La contre-attaque des pro-israéliens moins médiatique La campagne BDS est par ailleurs soutenue par les organisations israéliennes pacifistes telles que Gush Shalom et B’Tselem ainsi que par des intellectuels de renom à l’instar de Michel Warchawski, président du Centre d’information alternative à Jérusalem, et Ilan Pappé, historien israélien.

Pour le moment, l’impact de la campagne, qui s’inscrit sur la longue durée, reste limité. Malgré tout, les inconditionnels d’Israël ne se laissent pas faire. Plus de 90% des Juifs de France soutiennent l’Etat hébreu selon le Conseil représentatif des institutions juives de France (CRIF). L’Union des patrons juifs de France (UPJF) appellent à consommer massivement, entre autres produits israéliens, les médicaments génériques de la marque TEVA, le plus gros fabricant au monde depuis qu’il a racheté le département générique du laboratoire Bayer. La plupart de ces médicaments sont fabriqués en Israël.
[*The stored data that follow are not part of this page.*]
Definition state_node (es : list stateEntry) : Node :=
  NObject [("entries"%go, NArray (entry_node <$> es))].

Definition good_entry (e : stateEntry) : Prop :=
  Valid (entry_Username e) = true /\ 0 <= entry_Version e.

Definition entry_object (e : stateEntry) : str := drop 4 (entry_text e).

Lemma entry_object_text e : good_entry e -> text (entry_node e) (entry_object e).
Proof.
  intros [Hu Hv].
  apply (spaced_object_text [] _ [([], "username"%go, MarshalString (entry_Username e));
    (" "%go, "version"%go, FormatUint (entry_Version e))]); [done|done|spaced_fields|].
  unfold entry_object, entry_text. spaced_pieces.
Qed.

Lemma entry_text_object e : entry_text e = "    " ++ entry_object e.
Proof. reflexivity. Qed.

Lemma entries_text_items es : es <> [] -> Forall good_entry es ->
  items_text (entry_node <$> es) (nl ++ entries_text es ++ "  ").
Proof.
  intros Hne Hes. induction Hes as [|e es He Hes IH]; [done|].
  apply entry_object_text in He. destruct es as [|e2 es]; cbn [entries_text];
    rewrite entry_text_object, <- !app_assoc, app_assoc.
  - by apply (I_last (nl ++ "    ") _ _ (nl ++ "  ")).
  - apply (I_more (nl ++ "    ") _ _ [] _ (nl ++ entries_text (e2 :: es) ++ "  ")); try done.
    by apply IH.
Qed.

Lemma state_text_text es : Forall good_entry es -> text (state_node es) (state_text es).
Proof.
  intros Hes.
  set (t := match es with [] => "[]"%go | _ => "[" ++ nl ++ entries_text es ++ "  ]" end).
  assert (Ht : text (NArray (entry_node <$> es)) t).
  { subst t. destruct es as [|e es]; [by apply (T_empty_array [])|].
    pose proof (entries_text_items (e :: es) ltac:(done) Hes) as H. apply T_array in H.
    by rewrite <- !app_assoc in H. }
  apply (spaced_object_text nl _ [(nl ++ "  ", "entries"%go, t)]); [done|done|spaced_fields|].
  unfold state_text. subst t. destruct es as [|e es]; [reflexivity|].
  generalize (entries_text (e :: es)). intros. spaced_pieces.
Qed.

Lemma state_text_Valid es : Forall good_entry es -> Valid (state_text es) = true.
Proof.
  intros Hes. assert (H : Valid (entries_text es) = true).
  { induction Hes as [|e es [Hu Hv] Hes IH]; [done|]. cbn [entries_text].
    assert (Valid (entry_text e) = true) by (unfold entry_text; valid_pieces; auto using Valid_ascii, FormatUint_ascii).
    destruct es; valid_pieces. }
  unfold state_text. destruct es; valid_pieces.
Qed.

(** ** Sorting keeps the entries *)

Lemma insert_stable_perm {A} (lt : A -> A -> bool) x l : insert_stable lt x l ≡ₚ x :: l.
Proof.
  induction l as [|y l IH]; simpl; [done|]. destruct (lt x y); [done|]. rewrite IH. constructor.
Qed.

Lemma SliceStable_perm {A} (lt : A -> A -> bool) l : SliceStable lt l ≡ₚ l.
Proof.
  unfold SliceStable. enough (H : forall acc, foldl (fun acc x => insert_stable lt x acc) acc l ≡ₚ acc ++ l).
  { by rewrite H. }
  induction l as [|x l IH]; intros acc; simpl; [by rewrite app_nil_r|].
  rewrite IH, insert_stable_perm. simpl. by rewrite Permutation_middle.
Qed.

(** A user name the files keep: not blank, and valid UTF-8. *)
Definition good_name (username : str) : Prop := blank username = false /\ Valid username = true.

(** A map whose entries all pass the checks of [load]. *)
Definition storable (m : Versions) : Prop := map_Forall (fun u v => good_name u /\ 0 < v) m.

Lemma load_entries_ok path es : forall acc,
  NoDup (entry_Username <$> es) ->
  Forall (fun e => blank (entry_Username e) = false /\ 0 < entry_Version e /\
                   acc !! entry_Username e = None) es ->
  load_entries path acc es =
  Ok (foldl (fun m e => <[entry_Username e := entry_Version e]> m) acc es).
Proof.
  induction es as [|e es IH]; intros acc Hnd Hes; [done|].
  rewrite fmap_cons in Hnd. apply list.NoDup_cons in Hnd as [Hn Hnd].
  apply list.Forall_cons in Hes as [(Hb & Hv & Ha) Hes]. cbn [load_entries foldl].
  rewrite Hb, (proj2 (Z.eqb_neq _ _)) by lia. cbn [orb].
  rewrite bool_decide_eq_false_2 by (rewrite Ha; by intros []). apply IH; [done|].
  rewrite !list.Forall_forall in *. intros e' He'. destruct (Hes e' He') as (? & ? & Ha').
  split; [done|]. split; [done|]. rewrite lookup_insert_ne; [done|]. intros Heq. apply Hn.
  rewrite Heq. by apply list_elem_of_fmap_2.
Qed.

Lemma flush_entries_elem m e : e ∈ flush_entries m <-> m !! entry_Username e = Some (entry_Version e).
Proof.
  unfold flush_entries. rewrite SliceStable_perm, list_elem_of_fmap. split.
  - intros ([u v] & -> & H). by apply elem_of_map_to_list in H.
  - intros H. exists (entry_Username e, entry_Version e). split; [by destruct e|].
    by apply elem_of_map_to_list.
Qed.

Lemma flush_entries_NoDup m : NoDup (entry_Username <$> flush_entries m).
Proof.
  unfold flush_entries. rewrite SliceStable_perm. rewrite <- list_fmap_compose.
  rewrite (list_fmap_ext _ fst); [apply NoDup_fst_map_to_list|]. by intros i [u v] _.
Qed.

Lemma load_flush path m : storable m -> load_entries path ∅ (flush_entries m) = Ok m.
Proof.
  intros Hm. rewrite load_entries_ok.
  - f_equal. apply map_eq. intros u. apply option_eq. intros v.
    rewrite (foldl_insert_lookup entry_Username entry_Version) by apply flush_entries_NoDup.
    rewrite lookup_empty. split.
    + intros [(e & He & <- & <-)|[_ ?]]; [|done]. by apply flush_entries_elem.
    + intros H. left. exists {| entry_Username := u; entry_Version := v |}. by rewrite flush_entries_elem.
  - apply flush_entries_NoDup.
  - apply list.Forall_forall. intros e He. apply flush_entries_elem in He. destruct (Hm _ _ He) as ([? ?] & ?).
    by rewrite lookup_empty.
Qed.

Lemma flush_entries_good m : storable m -> Forall good_entry (flush_entries m).
Proof.
  intros Hm. apply list.Forall_forall. intros e He. apply flush_entries_elem in He.
  destruct (Hm _ _ He) as ([_ ?] & ?). split; [done|lia].
Qed.

Lemma storable_save m u v : storable m -> good_name u -> storable (save_max m u v).
Proof.
  intros Hm Hu. unfold save_max. destruct (Z.ltb_spec (GetVersion m u) v) as [Hlt|]; [|done].
  apply map_Forall_insert_2; [|done]. split; [done|].
  assert (0 <= GetVersion m u); [|lia]. unfold GetVersion. destruct (m !! u) as [x|] eqn:E; simpl; [|lia].
  destruct (Hm _ _ E). lia.
Qed.

(** The users of a file have names the state file can hold. *)
Definition good_users (f : UsersFile) : Prop := Forall (fun u => good_name (Username u)) (Users f).

Lemma good_users_lookup f : good_users f -> map_Forall (fun name _ => good_name name) (BuildLookup f).
Proof.
  unfold good_users, BuildLookup. intros Hf.
  assert (Hm := map_Forall_empty (fun name (_ : UserRecord) => good_name name)).
  revert Hm. generalize (∅ : gmap str UserRecord). induction Hf as [|u us Hu Hus IH]; intros m Hm; [done|].
  cbn [foldl]. apply IH. by apply map_Forall_insert_2.
Qed.

Lemma Load_good_users file f : Load file = Ok f -> good_users f.
Proof.
  intros [[_ _ Hv] _ Hn]%Load_storable. unfold good_users. rewrite !list.Forall_forall in *.
  intros u Hin. split; [|by apply Hn]. by destruct (Hv u Hin).
Qed.

(** ** Decoders of the file *)

(** What the decoder of the state file promises, as [encoding/json] documents it for a [stateFile]: a decoded
    version fits 64 bits and a decoded name is UTF-8, and an object with an [entries] array of
    [username]/[version] objects decodes field by field. *)
Definition typed_entry (e : stateEntry) : Prop :=
  in_uint64 (entry_Version e) /\ Valid (entry_Username e) = true.

Class StateDecoder (Unmarshal : str -> result str (list stateEntry)) : Prop := {
  decoder_typed : forall s es, Unmarshal s = Ok es -> Forall typed_entry es;
  decoder_reads : forall es s, Forall typed_entry es -> text (state_node es) s -> Valid s = true ->
    Unmarshal s = Ok es }.

(** What loading gives and flushing takes. *)
Definition storable64 (m : Versions) : Prop := storable m /\ forall u, in_uint64 (GetVersion m u).

Lemma storable64_typed m : storable64 m -> Forall typed_entry (flush_entries m).
Proof.
  intros [Hs Hr]. apply list.Forall_forall. intros e He%flush_entries_elem. destruct (Hs _ _ He) as [[_ ?] _].
  split; [|done]. specialize (Hr (entry_Username e)). unfold GetVersion in Hr. by rewrite He in Hr.
Qed.

Lemma load_entries_storable path es : forall acc m, Forall typed_entry es -> storable64 acc ->
  load_entries path acc es = Ok m -> storable64 m.
Proof.
  induction es as [|e es IH]; intros acc m Hes Hacc; cbn [load_entries]; [by intros [= <-]|].
  apply list.Forall_cons in Hes as [[Hr Hv] Hes]. destruct (blank _ || _) eqn:E; [done|].
  apply orb_false_iff in E as [Hb Hz]. apply Z.eqb_neq in Hz. case_match; [done|]. intros Hl.
  apply IH in Hl; [done|done|]. destruct Hacc as [Hs Hu]. split.
  - apply map_Forall_insert_2; [|done]. split; [done|]. unfold in_uint64 in Hr. lia.
  - intros u. unfold GetVersion. destruct (decide (entry_Username e = u)) as [<-|];
      [by rewrite lookup_insert_eq|]. rewrite lookup_insert_ne by done. apply Hu.
Qed.

Lemma empty_storable64 : storable64 ∅.
Proof. split; [apply map_Forall_empty|]. intros u. unfold GetVersion. by rewrite lookup_empty. Qed.

Section Decoder.
Context (Unmarshal : str -> result str (list stateEntry)) `{!StateDecoder Unmarshal}.

Lemma load_storable path file m : load Unmarshal path file = Ok m -> storable64 m.
Proof.
  destruct file as [|e|raw]; cbn [load]; [intros [= <-]; apply empty_storable64|done|].
  destruct (Unmarshal raw) as [es|e] eqn:E; [|done]. apply load_entries_storable; [|apply empty_storable64].
  by apply decoder_typed in E.
Qed.

Lemma load_state_text path m : storable64 m ->
  load Unmarshal path (Contents (state_text (flush_entries m))) = Ok m.
Proof.
  intros Hm. pose proof (storable64_typed m Hm) as Ht. destruct Hm as [Hs _].
  pose proof (flush_entries_good m Hs) as Hg. unfold load.
  rewrite (decoder_reads (flush_entries m)) by auto using state_text_text, state_text_Valid.
  by apply load_flush.
Qed.
End Decoder.

(** A decoder that keeps the promises: the project's scanner followed by a strict
    reading of the tree. *)
Definition entry_of_node (n : Node) : option stateEntry :=
  match Get n "username", Get n "version" with
  | Some (NString u), Some (NNumber v) =>
      (fun x => {| entry_Username := u; entry_Version := x |}) <$> ParseUint v
  | _, _ => None
  end.

Definition strict_Unmarshal (s : str) : result str (list stateEntry) :=
  match Decode 10000 s with
  | Ok n => match Get n "entries" with
            | Some (NArray its) =>
                match mapM entry_of_node its with Some es => Ok es | None => Err "bad entry" end
            | _ => Err "bad shape"
            end
  | Err e => Err (scan_message e)
  end.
L’UPJF appellent ainsi médecins, pharmaciens et patients, à prescrire ou à se faire prescrire cette marque.

Quant au salon du tourisme israélien qui devait se tenir le 15 janvier dernier à Paris et annulé « face à l’indignation exprimée par de très nombreuses personnes », il a été reporté pour une date encore inconnue « afin de bénéficier d’une période beaucoup plus sereine et propice au développement immédiat du tourisme vers Israël auprès du grand public » selon les organisateurs.

Il est encore trop tôt pour faire une quelconque estimation des pertes économiques liées au boycott et de son impact réel sur Israël. Mais la campagne BDS n’a pas fini de faire parler d’elle si elle continue sur cette lancée.